Increased consumption of plant-based foods is associated with a lower risk of developing colorectal cancer (CRC) in men, according to the Multiethnic Cohort study.

The association was observed particularly with diets rich in healthy plant foods with low less-healthy plant food content and was not seen in women. “The strength of the association [in men varied] by race and ethnicity and anatomic subsite of tumours,” the researchers said.

Participants in this large multi-ethnic population (n=79,952 [men; mean age 60 years] and 93,475 [women; mean age 59 years]) completed a self-administered, comprehensive questionnaire that included a detailed dietary assessment. Researchers evaluated the correlation between CRC risk and quintiles of three plant-based diet indices: overall plant-based diet index (PDI), healthful PDI (hPDI), and unhealthful PDI (uPDI). [BMC Med 2022;20:430]

During an average follow-up of 19.2 years, 4,976 incident CRC cases were identified.

Men in the highest PDI quintile had lower CRC risk than those in the lowest quintile (hazard ratio [HR], 0.76; ptrend<0.001). This was similarly seen for hPDI (HR, 0.79; ptrend<0.001) but not for uPDI (HR, 1.08; ptrend=0.19).

When evaluating individual plant food components, consuming more whole grains (HR per SD, 0.95) and legumes (HR per SD, 0.91) was associated with lower CRC risk.


Analyses by race, ethnicity, tumour subsite in men

The inverse association for PDI was stronger in Japanese-American, Native Hawaiian, and White groups (combined) than in the combined African-American or Latino groups (p<0.001).

This pattern of association may be attributable to the differences in nondietary lifestyle risk factors among racial and ethnic groups,” said the researchers. There were more African-American than Japanese-American and White men in the study who were obese and less physically active.

On subsite-specific analysis, the inverse association for PDI was stronger for left colon and rectum tumours than for right colon tumours (pheterogeneity=0.005). This could be due to the greater exposure of the left colon and rectum than the right colon to cytotoxic and genotoxic damages owing to the longer transit time and faecal mass storage before elimination. [Gastroenterology 2020;159:241-256.e13; Nutrients 2019;11:1579]

For hPDI, the inverse association was observed across all racial and ethnic groups (pheterogeneity=0.91, but only significant in Japanese-American and White men) and in all tumour subsites (pheterogeneity=0.16).

For uPDI, no significant association was found in any racial or ethnic group (pheterogeneity=0.91). On subsite-specific analysis, the trend for increased cancer risk was observed for tumours of the rectum but not the right or left colon (pheterogeneity=0.048).


Less risk in women?

In women, no significant associations were observed, be it in the overall assessment or in any of the race-, ethnicity-, or subsite-specific analyses.

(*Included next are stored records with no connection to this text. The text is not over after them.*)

(** * optimaps-indoor-positioning: distances and expected RSSI

    A shallow embedding of [src/utils/tools.py]: the two functions
    [get_distances] and [expected_rssi], the pandas/numpy operations they
    call, and the properties of the fingerprint table they produce.

    Numbers.  The two functions are embedded twice.  In the first part a
    Python float is an extended real: a finite value carries a real number
    (the binary rounding error and the overflow of IEEE doubles are
    abstracted away), and the three special values [+inf], [-inf] and [nan]
    are kept, because the code reaches them ([np.log10(0.0)] is [-inf], a
    missing cell is [nan]).  That reading carries the properties of the
    shape of the tables: which rows, columns and cells there are, which of
    them are defined, which exception pandas raises.  The properties of the
    digits of a cell, and of [OverflowError], are stated on the second
    embedding (module [Num] and [binary64]), where a float is an IEEE
    binary64 value with the operations of the machine and the two roundings
    of the source are the functions of CPython and of numpy. *)

From Stdlib Require Import Floats QArith Reals Lra Lia ZArith List String Bool
  Arith.
Import ListNotations.

Set Warnings "-inexact-float".

Local Open Scope R_scope.

(** ** Floats *)

Inductive pyfloat : Type :=
| Fin (r : R)
| PInf
| NInf
| NaN.

Definition is_nan (a : pyfloat) : bool :=
  match a with NaN => true | _ => false end.


(** Sign of a real, used by the products with an infinity. *)
Inductive sign : Type := Neg | Zero | Pos.

Definition Rsign (r : R) : sign :=
  match total_order_T r 0 with
  | inleft (left _) => Neg
  | inleft (right _) => Zero
  | inright _ => Pos
  end.
(** * NXP SimTemp: the sample pipeline of the virtual temperature sensor

    A shallow embedding of the kernel module [nxp_simtemp.c] (with
    [nxp_simtemp.h] and [nxp_simtemp_ioctl.h]): the ring buffer, the
    temperature generator, the timer callback with its threshold latch,
    the [read()] file operation and the [sampling_ms] / [threshold_mC]
    sysfs attributes.

    Machine integers are [Z] with their wrap-around written out; the
    ring buffer's storage array is a [list] updated by index; the device
    structure is a record passed through every operation.  What the C
    code obtains from the kernel at run time (the clock, random bytes,
    the outcome of a wait or of a copy to user space) is an explicit
    argument of the operation that asks for it. *)

From Stdlib Require Import ZArith Lia List String Ascii Bool.
From stdpp Require Import base tactics list strings pretty.
Import ListNotations.

Local Open Scope Z_scope.

(** ** Integer widths *)

Definition wrap_u32 (x : Z) : Z := x mod 2 ^ 32.
Definition wrap_u64 (x : Z) : Z := x mod 2 ^ 64.
(** Two's complement reduction to [s32]; the kernel is built with
    wrapping signed arithmetic. *)
Definition wrap_s32 (x : Z) : Z := (x + 2 ^ 31) mod 2 ^ 32 - 2 ^ 31.

(** ** Error numbers (asm-generic/errno-base.h, linux/errno.h) *)

Definition EAGAIN : Z := 11.
Definition EFAULT : Z := 14.
Definition EINVAL : Z := 22.
Definition ENOSPC : Z := 28.
Definition ERANGE : Z := 34.
Definition ERESTARTSYS : Z := 512.

(** ** nxp_simtemp_ioctl.h *)

Record simtemp_sample := {
  timestamp_ns : Z;   (* __u64 *)
  temp_mC : Z;        (* __s32 *)
  flags : Z           (* __u32 *)
}.

(** [sizeof(struct simtemp_sample)]: packed, 8 + 4 + 4. *)
Definition sizeof_simtemp_sample : Z := 16.

Definition SIMTEMP_FLAG_NEW_SAMPLE : Z := Z.shiftl 1 0.
Definition SIMTEMP_FLAG_THRESHOLD_CROSSED : Z := Z.shiftl 1 1.

Definition SIMTEMP_SAMPLING_MS_MIN : Z := 1.
Definition SIMTEMP_SAMPLING_MS_MAX : Z := 10000.
Definition SIMTEMP_THRESHOLD_MC_MIN : Z := -40000.
Definition SIMTEMP_THRESHOLD_MC_MAX : Z := 125000.

(** ** nxp_simtemp.h *)

Definition DEFAULT_SAMPLING_MS : Z := 100.
Definition DEFAULT_THRESHOLD_MC : Z := 45000.

Definition RING_BUFFER_SIZE : Z := 64.
Definition RING_BUFFER_MASK : Z := RING_BUFFER_SIZE - 1.
Lemma fix_day_ok (day out : json) :
  fix_day day = Ok out ->
  day_well_linked out
  /\ exists d v, day = JObj d /\ lookup k_day d = Some v.
Proof.
  intros H. destruct (fix_day_only_obj _ _ H) as [d ->].
  rewrite fix_day_obj in H. rewrite lookup_day_with_activities in H.
  destruct (lookup k_day d) as [v|] eqn:Hday; [|discriminate].
  split; [|eauto].
  destruct (lookup k_activities (with_activities d)) as [acts|] eqn:Ha;
    [|discriminate].
  destruct (py_iter acts) as [items|] eqn:Hi; simpl in H; [|discriminate].
  destruct (mapM fix_activity items) as [items'|] eqn:Hm; simpl in H;
    [|discriminate].
  destruct acts as [| | | | s | l | o]; simpl in Hi; try discriminate;
    injection Hi as <-; injection H as <-.
  - exists (JStr s), (map (fun c => JStr [c]) s). simpl. rewrite Ha.
    split; [reflexivity|]. split; [reflexivity|].
    apply mapM_ok_inputs in Hm. rewrite Forall_forall in *.
    intros a Hin. destruct (Hm a Hin) as [b Hb].
    apply in_map_iff in Hin. destruct Hin as (c & <- & _).
    exfalso. exact (fix_activity_not_text _ _ Hb).
  - exists (JArr items'), items'. simpl. rewrite lookup_assign_same.
    split; [reflexivity|]. split; [reflexivity|].
    eapply mapM_ok_results; [|exact Hm]. apply fix_activity_well_linked.
  - exists (JObj o), (map (fun kv => JStr (fst kv)) o). simpl. rewrite Ha.
    split; [reflexivity|]. split; [reflexivity|].
    apply mapM_ok_inputs in Hm. rewrite Forall_forall in *.
    intros a Hin. destruct (Hm a Hin) as [b Hb].
    apply in_map_iff in Hin. destruct Hin as (kv & <- & _).
    exfalso. exact (fix_activity_not_text _ _ Hb).
Qed.
(** * Certificate lifecycle of the minikube bootstrapper

    A shallow embedding of [pkg/minikube/bootstrapper/certs.go]: the
    validity checker ([isValid], [isKubeadmCertValid]), the CA
    provisioner ([generateSharedCACerts]), the leaf certificate
    provisioner ([generateProfileCerts]), the trust store collector and
    installer ([collectCACerts], [installCertSymlinks]) and the kubeadm
    certificate refresher ([generateKubeadmCerts]).

    Go strings are [string] (sequences of 8-bit characters), byte slices
    are [list byte], Go maps are [gmap], the local file system is a
    finite map from paths to files, and every call that leaves the
    process (remote commands, certificate generation, the lock) is
    recorded in an explicit trace. *)

From Stdlib Require Import ZArith List Ascii String Strings.Byte Bool Lia.
From stdpp Require Import base option list gmap strings sorting.
Import ListNotations.

Local Open Scope string_scope.
Local Open Scope list_scope.

(* ===================================================================== *)
(** * Part I: definitions                                                 *)
(* ===================================================================== *)

(** ** Go's [strings] package, on 8-bit characters *)

Module Strings.

(** [strings.HasPrefix(s, prefix)] *)
Definition HasPrefix (s pre : string) : bool := String.prefix pre s.

(** [strings.TrimPrefix(s, prefix)]: [s] without the leading [prefix],
    [s] itself when it does not start with it. *)
Definition TrimPrefix (s pre : string) : string :=
  if HasPrefix s pre
  then String.substring (String.length pre) (String.length s - String.length pre) s
  else s.

(** [strings.HasSuffix(s, suffix)] *)
Definition HasSuffix (s suf : string) : bool :=
  (String.length suf <=? String.length s)%nat &&
  String.eqb (String.substring (String.length s - String.length suf)
                               (String.length suf) s) suf.

(** [strings.TrimSuffix(s, suffix)] *)
Definition TrimSuffix (s suf : string) : string :=
  if HasSuffix s suf
  then String.substring 0 (String.length s - String.length suf) s
  else s.

(** ASCII case folding of one character: ['A'..'Z'] to ['a'..'z']. *)
Definition lower_ascii (c : ascii) : ascii :=
  let n := nat_of_ascii c in
  if ((65 <=? n) && (n <=? 90))%nat then ascii_of_nat (n + 32) else c.

(** [strings.ToLower(s)].  Go also folds characters outside ASCII; no
    such character folds to one of the letters of [".crt"] or [".pem"],
    so the extension test of [collectCACerts] sees the same result. *)
Fixpoint ToLower (s : string) : string :=
  match s with
  | EmptyString => EmptyString
  | String c r => String (lower_ascii c) (ToLower r)
  end.

(** [strings.Join(elems, sep)] *)
Fixpoint Join (elems : list string) (sep : string) : string :=
  match elems with
  | [] => ""
  | [x] => x
  | x :: rest => x +:+ sep +:+ Join rest sep
  end.

(** [strings.Split(s, "/")]: the components of [s] between slashes. *)
Fixpoint split_slash (s : string) (cur : string) : list string :=
  match s with
  | EmptyString => [cur]
  | String c r =>
      if Ascii.eqb c "/" then cur :: split_slash r ""
      else split_slash r (cur +:+ String c "")
  end.

End Strings.

(** ** Go's [path] and [path/filepath] packages (Unix separators) *)

Module Path.

Definition isSep (c : ascii) : bool := Ascii.eqb c "/".

(** One step of the lexical processing of [path.Clean]: [acc] holds the
    components kept so far, innermost first. *)
Definition clean_step (rooted : bool) (acc : list string) (c : string) : list string :=
  if String.eqb c "" then acc
  else if String.eqb c "." then acc
  else if String.eqb c ".." then
    match acc with
    | [] => if rooted then [] else [".."]
    | top :: rest => if String.eqb top ".." then ".." :: acc else rest
    end
  else c :: acc.

(** [path.Clean(p)]: collapse repeated separators, drop ["."], resolve
    inner [".."], drop [".."] at the root; the empty result is ["."]. *)
Definition Clean (p : string) : string :=
  let rooted := String.prefix "/" p in
  let comps := fold_left (clean_step rooted) (Strings.split_slash p "") [] in
  let body := Strings.Join (rev comps) "/" in
  if rooted then "/" +:+ body
  else if String.eqb body "" then "." else body.

(** [path.Join(elem...)] and, on Unix, [filepath.Join(elem...)]: leading
    empty elements are skipped, the rest is joined by slashes and
    cleaned; the result is empty when every element is empty. *)
Fixpoint Join (elems : list string) : string :=
  match elems with
  | [] => ""
  | e :: rest =>
      if String.eqb e "" then Join rest
      else Clean (Strings.Join elems "/")
  end.

(** The backwards scan of [filepath.Ext]: [rpath] is the path read from
    its end, [suffix] what has been passed over. *)
Fixpoint ext_scan (rpath : list ascii) (suffix : list ascii) : list ascii :=
  match rpath with
  | [] => []
  | c :: r =>
      if isSep c then []
      else if Ascii.eqb c "." then c :: suffix
      else ext_scan r (c :: suffix)
  end.

(** [filepath.Ext(path)]: the suffix beginning at the final dot in the
    final element of [path]; empty if there is no dot. *)
Definition Ext (p : string) : string :=
  string_of_list_ascii (ext_scan (rev (list_ascii_of_string p)) []).

Fixpoint strip_seps (rpath : list ascii) : list ascii :=
  match rpath with
  | c :: r => if isSep c then strip_seps r else rpath
  | [] => []
  end.

Fixpoint last_elem (rpath : list ascii) (acc : list ascii) : list ascii :=
  match rpath with
  | [] => acc
  | c :: r => if isSep c then acc else last_elem r (c :: acc)
  end.

(** [path.Base(path)] and [filepath.Base(path)]: the last element of
    the path, after removing trailing slashes; ["."] for the empty
    path and ["/"] for a path of slashes only. *)
Definition Base (p : string) : string :=
  if String.eqb p "" then "."
  else
    let stripped := strip_seps (rev (list_ascii_of_string p)) in
    let e := last_elem stripped [] in
    match e with
    | [] => "/"
    | _ => string_of_list_ascii e
    end.

End Path.

(** A plain file name: not empty, not a dot name, no separator in it. *)
Definition isName (s : string) : bool :=
  negb (String.eqb s EmptyString) && negb (String.eqb s ".")
  && negb (String.eqb s "..")
  && forallb (fun c => negb (Path.isSep c)) (list_ascii_of_string s).

#[global] Arguments Path.Join : simpl never.
#[global] Arguments Path.Clean : simpl never.
#[global] Arguments Path.Base : simpl never.
#[global] Arguments Path.Ext : simpl never.


(** ** SHA-1 ([crypto/sha1], FIPS 180-4) on 32-bit words held in [Z] *)

Module SHA1.
Local Open Scope Z_scope.

Definition w32 (x : Z) : Z := Z.land x 0xFFFFFFFF.

Definition rotl (n x : Z) : Z :=
  w32 (Z.lor (Z.shiftl x n) (Z.shiftr x (32 - n))).

Definition f (t : nat) (b c d : Z) : Z :=
  if (t <? 20)%nat then Z.lor (Z.land b c) (Z.land (Z.lxor b 0xFFFFFFFF) d)
  else if (t <? 40)%nat then Z.lxor (Z.lxor b c) d
  else if (t <? 60)%nat then Z.lor (Z.lor (Z.land b c) (Z.land b d)) (Z.land c d)
  else Z.lxor (Z.lxor b c) d.

Definition K (t : nat) : Z :=
  if (t <? 20)%nat then 0x5A827999
  else if (t <? 40)%nat then 0x6ED9EBA1
  else if (t <? 60)%nat then 0x8F1BBCDC
  else 0xCA62C1D6.

Definition state : Type := Z * Z * Z * Z * Z.

Definition init : state :=
  (0x67452301, 0xEFCDAB89, 0x98BADCFE, 0x10325476, 0xC3D2E1F0).

(** [n] rounds starting at round [t]; [win] holds the sixteen message
    schedule words [w_t .. w_(t+15)]. *)
Fixpoint rounds (n t : nat) (win : list Z) (st : state) : state :=
  match n with
  | O => st
  | S n' =>
      let '(a, b, c, d, e) := st in
      let wt := nth 0 win 0 in
      let tmp := w32 (rotl 5 a + f t b c d + e + K t + wt) in
      let wnext :=
        rotl 1 (Z.lxor (Z.lxor (Z.lxor (nth 13 win 0) (nth 8 win 0))
                               (nth 2 win 0)) (nth 0 win 0)) in
      rounds n' (S t) (tl win ++ [wnext]) (tmp, a, rotl 30 b, c, d)
  end.

(** Big-endian words of a block of bytes. *)
Fixpoint words (bs : list Z) : list Z :=
  match bs with
  | b0 :: b1 :: b2 :: b3 :: r =>
      (Z.shiftl b0 24 + Z.shiftl b1 16 + Z.shiftl b2 8 + b3) :: words r
  | _ => []
  end.

Definition block (st : state) (blk : list Z) : state :=
  let '(a, b, c, d, e) := st in
  let '(a', b', c', d', e') := rounds 80 0 (words blk) st in
  (w32 (a + a'), w32 (b + b'), w32 (c + c'), w32 (d + d'), w32 (e + e')).

Fixpoint blocks (n : nat) (st : state) (bs : list Z) : state :=
  match n with
  | O => st
  | S n' => blocks n' (block st (firstn 64 bs)) (skipn 64 bs)
  end.

Definition be_bytes (nbytes : nat) (x : Z) : list Z :=
  map (fun i => Z.land (Z.shiftr x (8 * Z.of_nat i)) 0xFF) (rev (seq 0 nbytes)).

(** Padding: a one bit, zeros up to 56 modulo 64, then the bit length
    on eight bytes. *)
Definition pad (msg : list Z) : list Z :=
  let len := Z.of_nat (List.length msg) in
  let zeros := Z.to_nat ((55 - len) mod 64) in
  msg ++ [0x80] ++ repeat 0 zeros ++ be_bytes 8 (8 * len).

Definition digest_words (msg : list Z) : state :=
  let p := pad msg in
  blocks (List.length p / 64) init p.

Definition word_bytes (x : Z) : list byte :=
  map (fun i => match Byte.of_N (Z.to_N (Z.land (Z.shiftr x (8 * Z.of_nat i)) 0xFF)) with
                | Some b => b
                | None => x00
                end) [3; 2; 1; 0]%nat.

(** [sha1.Sum(data)]: the 20-byte digest. *)
Definition Sum (data : list byte) : list byte :=
  let '(a, b, c, d, e) := digest_words (map (fun b => Z.of_N (Byte.to_N b)) data) in
  word_bytes a ++ word_bytes b ++ word_bytes c ++ word_bytes d ++ word_bytes e.

End SHA1.

(** ** [fmt.Sprintf("%x", bytes)]: lower-case hexadecimal *)

Definition hex_digit (n : N) : ascii :=
  match n with
  | 0 => "0" | 1 => "1" | 2 => "2" | 3 => "3" | 4 => "4" | 5 => "5"
  | 6 => "6" | 7 => "7" | 8 => "8" | 9 => "9" | 10 => "a" | 11 => "b"
  | 12 => "c" | 13 => "d" | 14 => "e" | _ => "f"
  end%N%char.

Fixpoint hex (bs : list byte) : string :=
  match bs with
  | [] => ""
  | b :: r =>
      let n := Byte.to_N b in
      String (hex_digit (N.div n 16)) (String (hex_digit (N.modulo n 16)) (hex r))
  end.

(** ** [sort.Strings]: ascending byte-wise lexicographic order *)

Definition string_le (s1 s2 : string) : Prop := String.leb s1 s2 = true.

#[global] Instance string_le_dec : RelDecision string_le.
Proof. intros s1 s2. unfold string_le. apply _. Defined.

(** The sorted permutation of a list of strings is unique, so the merge
    sort below returns what Go's [sort.Strings] returns. *)
Definition sort_Strings (l : list string) : list string := merge_sort string_le l.

(** ** Go errors *)

(** An [error] value: one raised by a collaborator outside this file, or
    one wrapped with a message by [errors.Wrap], [errors.Wrapf] or
    [fmt.Errorf("...: %v", err)].  [None : option error] is Go's [nil]. *)
Inductive error : Type :=
| External (msg : string)
| ErrNotExist (path : string)
| Wrap (cause : error) (msg : string).

(** [os.IsNotExist(err)] *)
Definition os_IsNotExist (e : error) : bool :=
  match e with
  | ErrNotExist _ => true
  | _ => false
  end.

(** ** The local file system *)

(** A file is its contents and whether this process may open it. *)
Record File : Type := mkFile { readable : bool; contents : list byte }.

Abbreviation FS := (gmap string File).

(** [os.ReadFile(path)]: [None] is a non-nil error. *)
Definition os_ReadFile (fs : FS) (path : string) : option (list byte) :=
  match fs !! path with
  | Some f => if readable f then Some (contents f) else None
  | None => None
  end.

(** The error of a failed [os.ReadFile(path)]. *)
Definition os_ReadFile_error (fs : FS) (path : string) : error :=
  match fs !! path with
  | Some _ => External ("open " +:+ path +:+ ": permission denied")
  | None => ErrNotExist path
  end.

(** [os.Remove(path)], whose error the callers drop; the model removes
    the entry when there is one. *)
Definition os_Remove (path : string) (fs : FS) : FS := delete path fs.

(** [canRead] returns true if the file represented by path exists and is
    readable, otherwise false. *)
Definition canRead (fs : FS) (path : string) : bool :=
  match fs !! path with
  | Some f => readable f
  | None => false
  end.

(** ** PEM and X.509 ([encoding/pem], [crypto/x509]) *)

Record Block : Type := mkBlock { Type_ : string; Bytes : list byte }.

(** Instants are integers; [t.Before(u)] is [t < u]. *)
Abbreviation Time := Z (only parsing).

Record Certificate : Type := mkCertificate { NotAfter : Time }.

(** The two decoders are collaborators.  [pem_Decode data] is [None]
    when [pem.Decode] finds no block, and [Some (block, rest)] otherwise,
    [rest] being what follows the block in [data]. *)
Class Codec : Type := {
  pem_Decode : list byte -> option (Block * list byte);
  pem_Decode_rest : forall data b rest,
      pem_Decode data = Some (b, rest) -> (length rest < length data)%nat;
  x509_ParseCertificate : list byte -> option Certificate
}.

(** ** Validity checker *)

Section Validity.
Context `{Codec}.

(** [isValid] checks a cert/key path and makes sure it's still valid;
    it returns the verdict and the file system it leaves. *)
Definition isValid (now : Time) (certPath keyPath : string) (fs : FS) : bool * FS :=
  if negb (canRead fs keyPath) then (false, fs)
  else
    match os_ReadFile fs certPath with
    | None => (false, os_Remove keyPath (os_Remove certPath fs))
    | Some certFile =>
        match pem_Decode certFile with
        | None => (false, os_Remove keyPath (os_Remove certPath fs))
        | Some (certData, _) =>
            match x509_ParseCertificate (Bytes certData) with
            | None => (false, os_Remove keyPath (os_Remove certPath fs))
            | Some cert =>
                if (NotAfter cert <? now)%Z
                then (false, os_Remove keyPath (os_Remove certPath fs))
                else (true, fs)
            end
        end
    end.

End Validity.

(** ** The remote execution channel ([command.Runner]) *)

Record RunResult : Type := mkRunResult { Stdout : list byte; Stderr : list byte }.
(** Writing at [p] leaves the places alone that are neither above nor
    below [p]. *)
Lemma walk_put_other new : forall p q t t1,
  put p new t = Some t1 ->
  strip_prefix p q = None -> strip_prefix q p = None ->
  walk t1 q = walk t q.
Proof.
  induction p as [|n p IH]; intros q t t1; simpl; [discriminate|].
  destruct q as [|m q]; [discriminate|].
  destruct t; try discriminate.
  simpl strip_prefix. rewrite (String.eqb_sym m n).
  destruct (String.eqb n m) eqn:E.
  - apply String.eqb_eq in E. subst m.
    destruct p as [|k p]; [discriminate|].
    destruct (PyDict.get n entries) as [c|] eqn:G; [|discriminate].
    destruct (put (k :: p) new c) as [c'|] eqn:Ep; [|discriminate].
    intros [= <-] H1 H2. simpl. rewrite PyDictFacts.get_set_same, G.
    eapply IH; eauto.
  - apply String.eqb_neq in E.
    assert (forall x, walk (Dir (PyDict.set n x entries)) (m :: q)
                      = walk (Dir entries) (m :: q)) as Hset.
    { intros x. simpl. rewrite PyDictFacts.get_set_other; [reflexivity|].
      congruence. }
    destruct p as [|k p].
    + intros [= <-] _ _. apply Hset.
    + destruct (PyDict.get n entries) as [c|]; [|discriminate].
      destruct (put (k :: p) new c) as [c'|]; [|discriminate].
      intros [= <-] _ _. apply Hset.
Qed.

(** [makedirs] on an existing directory changes nothing. *)
Lemma mkdirs_existing : forall p t es,
  walk t p = Some (Dir es) -> mkdirs p t = Some t.
Proof.
  induction p as [|n p IH]; intros t es; simpl.
  - intros [= ->]. reflexivity.
  - destruct t; try discriminate.
    destruct (PyDict.get n entries) as [c|] eqn:G; [|discriminate].
    intros H. rewrite (IH _ _ H). f_equal. f_equal.
    now apply PyDictFacts.set_same_value.
Qed.

(** A path that leads somewhere has a directory at each proper prefix. *)
Lemma walk_prefix_dir t p r x :
  walk t (p ++ r)%list = Some x -> r <> [] ->
  exists es, walk t p = Some (Dir es).
Proof.
  rewrite walk_app. destruct (walk t p) as [c|]; [|discriminate].
  destruct r as [|n r]; [contradiction|]. simpl.
  destruct c; try discriminate. eauto.
Qed.

Lemma strip_prefix_sound d : forall p r,
  strip_prefix d p = Some r -> p = (d ++ r)%list.
Proof.
  induction d as [|a d IH]; intros p r; simpl.
  - now intros [= ->].
  - destruct p as [|b p]; [discriminate|].
    destruct (String.eqb a b) eqn:E; [|discriminate].
    apply String.eqb_eq in E. subst. intros H. f_equal. auto.
Qed.

Lemma strip_prefix_app d r : strip_prefix d (d ++ r)%list = Some r.
Proof.
  induction d as [|a d IH]; simpl; [reflexivity|].
  now rewrite String.eqb_refl.
Qed.

(** Writing below [q] needs a directory at [q]. *)
Lemma put_parent_dir new n r : forall q t t1,
  put (q ++ n :: r)%list new t = Some t1 ->
  exists es, walk t q = Some (Dir es).
Proof.
  induction q as [|m q IH]; intros t t1.
  - destruct t; simpl; try discriminate. eauto.
  - change ((m :: q) ++ n :: r)%list with (m :: (q ++ n :: r))%list.
    destruct t; simpl; try discriminate.
    destruct (PyDict.get m entries) as [c|].
    + destruct (put (q ++ n :: r)%list new c) as [c'|] eqn:P.
      * intros _. exact (IH c c' P).
      * now destruct (q ++ n :: r)%list.
    + destruct (q ++ n :: r)%list eqn:E; [|discriminate].
      now apply app_eq_nil in E as [_ E].
Qed.

(** Writing where nothing was leaves every regular file in place. *)
Lemma walk_put_fresh_file new p q t t1 x :
  walk t p = None -> put p new t = Some t1 ->
  walk t q = Some x -> is_dir x = false ->
  walk t1 q = Some x.
Proof.
  intros Hp Hput Hq Hx. rewrite <- Hq.
  apply (walk_put_other new p q t t1 Hput).
  - destruct (strip_prefix p q) as [r|] eqn:E; [|reflexivity].
    apply strip_prefix_sound in E. subst q.
    rewrite walk_app, Hp in Hq. discriminate.
  - destruct (strip_prefix q p) as [r|] eqn:E; [|reflexivity].
    apply strip_prefix_sound in E. subst p.
    destruct r as [|n r].
    + rewrite app_nil_r in Hp. congruence.
    + destruct (put_parent_dir _ _ _ _ _ _ Hput) as [es Hes].
      rewrite Hes in Hq. injection Hq as <-. discriminate.
Qed.

(** [makedirs] leaves every regular file in place. *)
Lemma mkdirs_keeps_file x : forall p q t t1,
  mkdirs p t = Some t1 ->
  walk t q = Some x -> is_dir x = false ->
  walk t1 q = Some x.
Proof.
  induction p as [|n p IH]; intros q t t1.
  - destruct t; simpl; try discriminate. now intros [= <-].
  - destruct t; simpl; try discriminate.
    destruct (mkdirs p _) as [c'|] eqn:Em; [|discriminate].
    intros [= <-]. destruct q as [|m q]; simpl.
    + intros [= <-]. discriminate.
    + destruct (String.eqb m n) eqn:E.
      * apply String.eqb_eq in E. subst m.
        rewrite PyDictFacts.get_set_same.
        destruct (PyDict.get n entries) as [c|]; [|discriminate].
        intros Hw Hx. eapply IH; eauto.
      * apply String.eqb_neq in E.
        now rewrite PyDictFacts.get_set_other.
Qed.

The difference may have been driven by the varying dietary habits between men and women, the researchers noted. “Women consume more plant foods and less animal foods vs men in general. In our population, women consumed greater amounts of healthy plant foods and less amounts of unhealthy plant foods vs men, and they might not have further benefits with higher scores of plant-based diet indices.”

Moreover, CRC risk is generally higher in men than in women, hence the greater benefit of plant-based diets in men observed in the study. [CA Cancer J Clin 2020;70:145-164]


Quality matters

“[Taken together,] these findings emphasize the potential importance of the quality of plant foods on the prevention of CRC and suggest that the benefits from plant-based diets may vary by sex, race and ethnicity, and anatomic subsite of tumour,” said the researchers.

The findings also suggest that reducing animal food consumption, or careful selection of animal food choices, can help prevent CRC. “It might be helpful to consider the healthiness and quality of animal foods for future research on the association of plant-based diets with CRC risk,” they added.

The researchers also called for further investigation on potential interactions between genetic and environmental factors to ascertain the racial and ethnic differences in the diet-CRC correlation.